When you reach the line containing "exists rs, finished" in the entries below, begin reproducing lines exactly, and stop once the line containing "(** C20. The" is done.

[Collected data entries]
########
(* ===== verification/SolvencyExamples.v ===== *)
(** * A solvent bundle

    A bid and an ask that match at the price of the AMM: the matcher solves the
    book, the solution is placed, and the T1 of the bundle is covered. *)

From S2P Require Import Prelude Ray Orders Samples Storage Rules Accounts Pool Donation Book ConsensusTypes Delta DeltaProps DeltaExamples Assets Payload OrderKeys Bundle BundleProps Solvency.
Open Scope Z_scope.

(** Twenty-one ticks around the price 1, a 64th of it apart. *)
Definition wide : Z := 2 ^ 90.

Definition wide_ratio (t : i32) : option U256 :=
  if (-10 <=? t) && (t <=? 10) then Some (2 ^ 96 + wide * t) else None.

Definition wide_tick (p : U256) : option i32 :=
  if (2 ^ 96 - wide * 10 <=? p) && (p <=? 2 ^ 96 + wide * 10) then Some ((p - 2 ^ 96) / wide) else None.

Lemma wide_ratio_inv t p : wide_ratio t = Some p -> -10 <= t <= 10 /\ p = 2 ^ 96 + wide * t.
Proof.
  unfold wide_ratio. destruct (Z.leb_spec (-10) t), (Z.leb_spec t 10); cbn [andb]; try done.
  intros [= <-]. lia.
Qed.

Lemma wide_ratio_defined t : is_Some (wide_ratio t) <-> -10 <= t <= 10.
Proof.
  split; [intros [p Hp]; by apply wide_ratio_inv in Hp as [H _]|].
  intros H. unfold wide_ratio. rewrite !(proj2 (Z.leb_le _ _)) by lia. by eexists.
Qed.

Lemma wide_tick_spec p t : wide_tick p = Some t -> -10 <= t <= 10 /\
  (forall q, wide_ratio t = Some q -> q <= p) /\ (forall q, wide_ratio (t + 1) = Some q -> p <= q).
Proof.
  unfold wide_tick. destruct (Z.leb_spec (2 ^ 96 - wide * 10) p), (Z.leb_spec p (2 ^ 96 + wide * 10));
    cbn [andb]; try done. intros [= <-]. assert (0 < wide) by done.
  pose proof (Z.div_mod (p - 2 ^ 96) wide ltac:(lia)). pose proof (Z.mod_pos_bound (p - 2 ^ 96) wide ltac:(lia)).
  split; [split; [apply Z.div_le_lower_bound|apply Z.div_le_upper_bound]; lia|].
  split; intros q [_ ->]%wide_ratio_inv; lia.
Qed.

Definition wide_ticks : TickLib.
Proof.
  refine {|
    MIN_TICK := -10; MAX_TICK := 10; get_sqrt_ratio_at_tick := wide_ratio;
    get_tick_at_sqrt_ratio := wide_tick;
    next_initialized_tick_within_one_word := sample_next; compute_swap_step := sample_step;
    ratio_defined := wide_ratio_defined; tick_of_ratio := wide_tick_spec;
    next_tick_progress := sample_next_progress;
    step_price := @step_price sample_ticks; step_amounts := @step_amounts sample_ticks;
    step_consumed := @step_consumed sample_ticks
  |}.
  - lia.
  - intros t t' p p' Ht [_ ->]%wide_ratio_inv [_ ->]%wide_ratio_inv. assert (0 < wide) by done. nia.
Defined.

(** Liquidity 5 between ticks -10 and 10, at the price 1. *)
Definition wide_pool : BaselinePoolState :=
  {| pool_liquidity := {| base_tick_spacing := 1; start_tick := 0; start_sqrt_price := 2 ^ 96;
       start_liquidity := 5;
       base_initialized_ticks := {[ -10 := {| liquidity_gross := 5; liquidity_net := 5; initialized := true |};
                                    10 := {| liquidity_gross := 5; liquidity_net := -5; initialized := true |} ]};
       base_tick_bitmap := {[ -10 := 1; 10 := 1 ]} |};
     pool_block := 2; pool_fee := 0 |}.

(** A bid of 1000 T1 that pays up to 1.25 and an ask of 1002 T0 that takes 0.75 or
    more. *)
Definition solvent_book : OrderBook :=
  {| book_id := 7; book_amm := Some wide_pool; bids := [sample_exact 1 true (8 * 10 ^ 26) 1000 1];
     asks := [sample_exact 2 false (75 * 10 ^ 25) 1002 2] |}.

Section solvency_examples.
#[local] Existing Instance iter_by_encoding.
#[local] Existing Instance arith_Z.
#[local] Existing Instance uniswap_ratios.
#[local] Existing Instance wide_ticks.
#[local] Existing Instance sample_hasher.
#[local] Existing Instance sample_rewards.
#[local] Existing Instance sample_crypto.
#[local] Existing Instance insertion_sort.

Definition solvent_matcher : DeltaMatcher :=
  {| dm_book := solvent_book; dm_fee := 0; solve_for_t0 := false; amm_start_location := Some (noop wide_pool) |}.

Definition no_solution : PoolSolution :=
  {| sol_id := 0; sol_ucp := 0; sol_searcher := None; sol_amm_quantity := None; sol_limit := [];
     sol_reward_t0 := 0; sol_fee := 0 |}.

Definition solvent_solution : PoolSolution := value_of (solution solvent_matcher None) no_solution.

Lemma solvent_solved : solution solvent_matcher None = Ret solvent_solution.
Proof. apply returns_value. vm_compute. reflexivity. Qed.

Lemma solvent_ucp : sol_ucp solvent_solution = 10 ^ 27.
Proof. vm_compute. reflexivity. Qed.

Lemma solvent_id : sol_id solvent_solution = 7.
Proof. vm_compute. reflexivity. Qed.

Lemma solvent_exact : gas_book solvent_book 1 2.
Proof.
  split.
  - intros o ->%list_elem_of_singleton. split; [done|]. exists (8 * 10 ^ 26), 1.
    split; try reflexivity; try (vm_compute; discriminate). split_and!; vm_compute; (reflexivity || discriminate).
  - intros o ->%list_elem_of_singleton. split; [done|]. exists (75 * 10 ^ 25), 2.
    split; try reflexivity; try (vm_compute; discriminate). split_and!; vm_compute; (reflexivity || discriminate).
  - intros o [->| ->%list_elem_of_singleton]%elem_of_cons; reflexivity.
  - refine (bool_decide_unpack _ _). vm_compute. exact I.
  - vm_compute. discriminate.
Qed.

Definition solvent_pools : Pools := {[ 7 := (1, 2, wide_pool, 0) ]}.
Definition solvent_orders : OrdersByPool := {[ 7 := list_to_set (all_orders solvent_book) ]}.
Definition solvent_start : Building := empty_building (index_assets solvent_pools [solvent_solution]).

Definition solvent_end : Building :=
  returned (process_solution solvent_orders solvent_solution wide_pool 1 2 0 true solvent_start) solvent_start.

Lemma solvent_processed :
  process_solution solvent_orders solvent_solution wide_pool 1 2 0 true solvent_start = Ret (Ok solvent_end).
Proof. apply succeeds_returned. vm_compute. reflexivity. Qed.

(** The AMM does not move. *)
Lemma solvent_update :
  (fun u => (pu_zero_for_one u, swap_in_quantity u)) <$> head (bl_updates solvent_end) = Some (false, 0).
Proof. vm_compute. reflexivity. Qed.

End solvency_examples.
########
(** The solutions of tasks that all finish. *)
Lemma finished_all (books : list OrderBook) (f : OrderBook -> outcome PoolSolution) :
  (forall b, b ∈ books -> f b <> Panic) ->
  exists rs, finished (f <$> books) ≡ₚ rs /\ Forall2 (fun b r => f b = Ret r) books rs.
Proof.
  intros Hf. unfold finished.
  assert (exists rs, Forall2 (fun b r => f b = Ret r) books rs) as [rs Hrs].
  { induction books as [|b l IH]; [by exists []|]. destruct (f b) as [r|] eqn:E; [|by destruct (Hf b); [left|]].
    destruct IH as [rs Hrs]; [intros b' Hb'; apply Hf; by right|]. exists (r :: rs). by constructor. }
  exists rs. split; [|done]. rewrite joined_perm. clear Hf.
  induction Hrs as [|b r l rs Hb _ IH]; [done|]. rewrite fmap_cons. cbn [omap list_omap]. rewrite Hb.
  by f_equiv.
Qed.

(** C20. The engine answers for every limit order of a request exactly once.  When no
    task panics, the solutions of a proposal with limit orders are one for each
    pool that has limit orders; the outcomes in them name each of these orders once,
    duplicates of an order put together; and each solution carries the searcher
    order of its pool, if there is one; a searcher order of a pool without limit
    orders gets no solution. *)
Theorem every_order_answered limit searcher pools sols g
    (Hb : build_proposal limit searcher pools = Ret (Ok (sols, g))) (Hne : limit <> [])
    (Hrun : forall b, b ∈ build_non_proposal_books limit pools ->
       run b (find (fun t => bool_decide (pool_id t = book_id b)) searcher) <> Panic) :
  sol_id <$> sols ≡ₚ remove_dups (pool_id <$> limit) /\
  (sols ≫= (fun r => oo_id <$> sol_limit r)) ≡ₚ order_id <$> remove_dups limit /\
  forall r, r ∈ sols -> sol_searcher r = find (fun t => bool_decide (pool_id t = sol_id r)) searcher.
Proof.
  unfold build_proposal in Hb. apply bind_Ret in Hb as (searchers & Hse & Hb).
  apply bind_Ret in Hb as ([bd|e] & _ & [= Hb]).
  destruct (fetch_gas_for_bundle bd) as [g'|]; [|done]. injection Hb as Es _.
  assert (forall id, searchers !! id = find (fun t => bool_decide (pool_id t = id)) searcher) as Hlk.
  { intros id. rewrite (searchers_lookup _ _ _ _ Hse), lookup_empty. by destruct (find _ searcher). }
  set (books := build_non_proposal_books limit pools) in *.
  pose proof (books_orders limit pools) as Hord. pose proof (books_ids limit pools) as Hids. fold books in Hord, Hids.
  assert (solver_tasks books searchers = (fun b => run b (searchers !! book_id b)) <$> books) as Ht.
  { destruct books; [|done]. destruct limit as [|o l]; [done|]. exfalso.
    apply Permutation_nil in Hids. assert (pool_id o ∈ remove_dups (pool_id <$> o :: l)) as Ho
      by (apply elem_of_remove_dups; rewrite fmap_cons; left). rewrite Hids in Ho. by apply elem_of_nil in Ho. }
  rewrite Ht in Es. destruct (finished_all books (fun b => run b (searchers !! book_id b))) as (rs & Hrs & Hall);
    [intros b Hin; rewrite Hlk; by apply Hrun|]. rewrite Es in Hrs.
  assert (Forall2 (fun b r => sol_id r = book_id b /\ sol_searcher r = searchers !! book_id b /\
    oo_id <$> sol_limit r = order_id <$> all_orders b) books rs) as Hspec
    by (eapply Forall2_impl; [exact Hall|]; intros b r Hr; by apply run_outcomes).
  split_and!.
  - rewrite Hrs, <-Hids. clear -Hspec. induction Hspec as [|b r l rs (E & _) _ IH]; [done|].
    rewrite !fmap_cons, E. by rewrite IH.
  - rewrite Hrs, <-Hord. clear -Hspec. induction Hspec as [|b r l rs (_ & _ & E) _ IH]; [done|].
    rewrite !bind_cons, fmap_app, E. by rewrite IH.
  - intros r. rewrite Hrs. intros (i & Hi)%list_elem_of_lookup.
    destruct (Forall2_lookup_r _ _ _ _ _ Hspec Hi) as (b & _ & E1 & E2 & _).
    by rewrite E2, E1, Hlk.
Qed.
########
Task result:
  exists rs, finished (f <$> books) ≡ₚ rs /\ Forall2 (fun b r => f b = Ret r) books rs.
Proof.
  intros Hf. unfold finished.
  assert (exists rs, Forall2 (fun b r => f b = Ret r) books rs) as [rs Hrs].
  { induction books as [|b l IH]; [by exists []|]. destruct (f b) as [r|] eqn:E; [|by destruct (Hf b); [left|]].
    destruct IH as [rs Hrs]; [intros b' Hb'; apply Hf; by right|]. exists (r :: rs). by constructor. }
  exists rs. split; [|done]. rewrite joined_perm. clear Hf.
  induction Hrs as [|b r l rs Hb _ IH]; [done|]. rewrite fmap_cons. cbn [omap list_omap]. rewrite Hb.
  by f_equiv.
Qed.

(** C20. The engine answers for every limit order of a request exactly once.  When no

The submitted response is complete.